Only the lines of the data below from the one with "(** ** The tokens of an answer *)" through the one with "Proof. intros [Hn1" are wanted. Repeat them exactly.

** INFORMATION SUPPLIED follows **

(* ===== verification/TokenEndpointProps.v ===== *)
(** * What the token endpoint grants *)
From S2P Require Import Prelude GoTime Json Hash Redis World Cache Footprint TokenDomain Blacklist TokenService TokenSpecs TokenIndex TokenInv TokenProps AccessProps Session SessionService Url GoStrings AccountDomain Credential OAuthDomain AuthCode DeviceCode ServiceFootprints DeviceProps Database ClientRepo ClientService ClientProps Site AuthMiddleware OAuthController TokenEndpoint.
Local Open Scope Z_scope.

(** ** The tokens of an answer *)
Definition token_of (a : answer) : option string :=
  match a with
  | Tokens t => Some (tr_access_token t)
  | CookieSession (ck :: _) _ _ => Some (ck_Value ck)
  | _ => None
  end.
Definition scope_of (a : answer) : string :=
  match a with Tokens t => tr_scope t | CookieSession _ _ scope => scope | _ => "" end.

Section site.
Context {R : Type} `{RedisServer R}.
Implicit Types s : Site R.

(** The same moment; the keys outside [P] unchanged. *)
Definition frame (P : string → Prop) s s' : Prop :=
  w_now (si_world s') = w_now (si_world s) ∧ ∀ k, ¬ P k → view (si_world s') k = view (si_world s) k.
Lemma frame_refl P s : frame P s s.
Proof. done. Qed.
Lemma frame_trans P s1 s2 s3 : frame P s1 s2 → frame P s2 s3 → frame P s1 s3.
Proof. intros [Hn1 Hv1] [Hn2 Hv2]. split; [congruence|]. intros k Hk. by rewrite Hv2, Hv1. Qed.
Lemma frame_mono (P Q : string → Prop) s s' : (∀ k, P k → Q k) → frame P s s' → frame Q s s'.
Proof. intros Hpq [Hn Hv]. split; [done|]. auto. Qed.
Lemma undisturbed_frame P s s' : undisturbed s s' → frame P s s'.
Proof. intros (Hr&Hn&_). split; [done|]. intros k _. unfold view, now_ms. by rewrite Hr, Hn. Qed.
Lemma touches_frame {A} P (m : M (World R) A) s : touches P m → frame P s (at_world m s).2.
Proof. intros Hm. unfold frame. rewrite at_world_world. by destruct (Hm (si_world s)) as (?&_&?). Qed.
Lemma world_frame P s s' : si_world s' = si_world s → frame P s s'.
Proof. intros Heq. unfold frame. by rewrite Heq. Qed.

** End of INFORMATION SUPPLIED **

> **EXERCISE OUTPUT**:
(** ** The tokens of an answer *)
Definition token_of (a : answer) : option string :=
  match a with
  | Tokens t => Some (tr_access_token t)
  | CookieSession (ck :: _) _ _ => Some (ck_Value ck)
  | _ => None
  end.
Definition scope_of (a : answer) : string :=
  match a with Tokens t => tr_scope t | CookieSession _ _ scope => scope | _ => "" end.

Section site.
Context {R : Type} `{RedisServer R}.
Implicit Types s : Site R.

(** The same moment; the keys outside [P] unchanged. *)
Definition frame (P : string → Prop) s s' : Prop :=
  w_now (si_world s') = w_now (si_world s) ∧ ∀ k, ¬ P k → view (si_world s') k = view (si_world s) k.
Lemma frame_refl P s : frame P s s.
Proof. done. Qed.
Lemma frame_trans P s1 s2 s3 : frame P s1 s2 → frame P s2 s3 → frame P s1 s3.
Proof. intros [Hn1 Hv1] [Hn2 Hv2]. split; [congruence|]. intros k Hk. by rewrite Hv2, Hv1. Qed.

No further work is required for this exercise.